Now, all in a minute, his horizon was blackened. This adventurous
gallant, this squire of dames, had done in a day what he had worked, step
by step, to do through all these years. This skipping seafarer, with his
powder and lace, his cocked hat and gold-handled sword, had whistled at
the gates which he had guarded and by which he had prayed, and all in a
minute every defence had been thrown down, and Guida--his own Guida--had
welcomed the invader with shameless eagerness.
He crossed the islet slowly. It seemed to him--and for a moment it was
the only thing of which he was conscious--that the heels of his boots
shrieked in the shingle, and with every step he was raising an immense
weight. He paused behind the chapel. After a little the smother lifted
slowly from his brain.
"I'll believe in her still," he said aloud. "It's all his cursed tongue.
As a boy he could make every other boy do what he wanted because his
tongue knows how to twist words. She's been used to honest people; he's
talked a new language to her--tricks caught in his travels. But she shall
know the truth. She shall find out what sort of a man he is. I'll make
her see under his pretty foolings."
He turned, and leaned against the wall of the chapel. "Guida, Guida," he
said, speaking as if she were there before him, "you won't--you won't go
to him, and spoil your life, and mine too. Guida, ma couzaine, you'll
stay here, in the land of your birth. You'll make your home here--here
with me, ma chere couzaine. Ah, but then you shall be my wife in spite of
him, in spite of a thousand Philip d'Avranches!"
He drew himself up firmly, for a great resolve was made. His path was
clear. It was a fair fight, he thought; the odds were not so much against
him after all, for his birth was as good as Philip d'Avranche's, his
energy was greater, and he was as capable and as clever in his own way.
He walked quickly down the shingle towards the wreck on the other side of
the islet. As he passed the hut where the sick man lay, he heard a
querulous voice. It was not that of the Reverend Lorenzo Dow.
Where had he heard that voice before? A shiver of fear ran through him.

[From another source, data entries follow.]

Lemma clean_one_suffix (pre s : str) :
  is_suffix s -> ~ stacked pre -> clean_calibre_title (pre ++ s) = strip pre.
Proof.
  intros Hs Hno. rewrite clean_calibre_title_cut.
  rewrite (cut_suffix pre s Hs).
  assert (H2 : any_tail spaced_suffixb (rstrip_l is_space pre) = false).
  { destruct (any_tail spaced_suffixb (rstrip_l is_space pre)) eqn:E;
      [|reflexivity].
    exfalso. apply Hno. apply any_tail_true in E.
    destruct E as (p0 & u & E & Hu). destruct u as [|w s0]; [discriminate|].
    cbn [spaced_suffixb] in Hu. apply andb_prop in Hu. destruct Hu as [Hw Hu].
    destruct (rstrip_by_split is_space pre) as (b & Hb & Hbs).
    rewrite <- rstrip_l_eq in Hb. rewrite E in Hb.
    exists p0, w, (s0 ++ b). repeat split.
    - rewrite Hb. rewrite <- app_assoc. reflexivity.
    - exact Hw.
    - apply is_suffix_space_right; [exact Hbs|].
      apply is_suffixb_sound. exact Hu. }
  rewrite (cut_none _ _ H2). apply strip_rstrip.
Qed.

Lemma clean_substring (t : str) :
  exists a b, t = a ++ clean_calibre_title t ++ b.
Proof.
  rewrite clean_calibre_title_cut.
  destruct (cut_prefix is_suffixb t) as (b1 & H1).
  destruct (cut_prefix spaced_suffixb (cut is_suffixb t)) as (b2 & H2).
  destruct (strip_substring (cut spaced_suffixb (cut is_suffixb t)))
    as (a & b3 & H3).
  exists a, (b3 ++ b2 ++ b1).
  rewrite H1 at 1. rewrite H2 at 1. rewrite H3 at 1.
  rewrite <- !app_assoc. reflexivity.
Qed.

(** C1 (as amended). A title that does not end with a parenthesized run of
    decimal digits (and optional white space) is returned with its leading
    and trailing white space stripped. A title that ends with one such
    suffix, with no further suffix stacked before it behind white space,
    loses that suffix and the white space around it. In every case the
    result is a contiguous part of the title: nothing inside it, digits
    included, is altered. *)
Theorem clean_calibre_title_spec :
  (forall t, ~ ends_with_suffix t -> clean_calibre_title t = strip t)
  /\ (forall pre s, is_suffix s -> ~ stacked pre ->
                    clean_calibre_title (pre ++ s) = strip pre)
  /\ (forall t, exists a b, t = a ++ clean_calibre_title t ++ b).
Proof.
  split; [exact clean_without_suffix|].
  split; [exact clean_one_suffix | exact clean_substring].
Qed.

(** The amended C1 at [" Book 2020 "] and at ["Foundation (84)"]. *)
Lemma clean_calibre_title_spec_witness :
  clean_calibre_title (py " Book 2020 ") = strip (py " Book 2020 ")
  /\ clean_calibre_title (py "Foundation" ++ py " (84)")
     = strip (py "Foundation").
Proof.
  split.
  - apply (proj1 clean_calibre_title_spec).
    intros H. apply ends_with_suffix_decide in H. vm_compute in H.
    discriminate H.
  - apply (proj1 (proj2 clean_calibre_title_spec)).
    + apply is_suffixb_sound. vm_compute. reflexivity.
    + intros H. apply stacked_decide in H. vm_compute in H. discriminate H.
Defined.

Every sense and emotion in him was arrested. His life seemed to reel
backward. Curtain after curtain of the past unfolded.
He hurried to the door of the hut and looked in.
A man with long white hair and straggling grey beard turned to him a
haggard face, on which were written suffering, outlawry, and evil.
"Great God--my father!" Ranulph said.
He drew back slowly like a man who gazes upon some horrible fascinating
thing, and then turned heavily towards the sea, his face set, his senses
paralysed.
"My father not dead! My father--the traitor!" he groaned.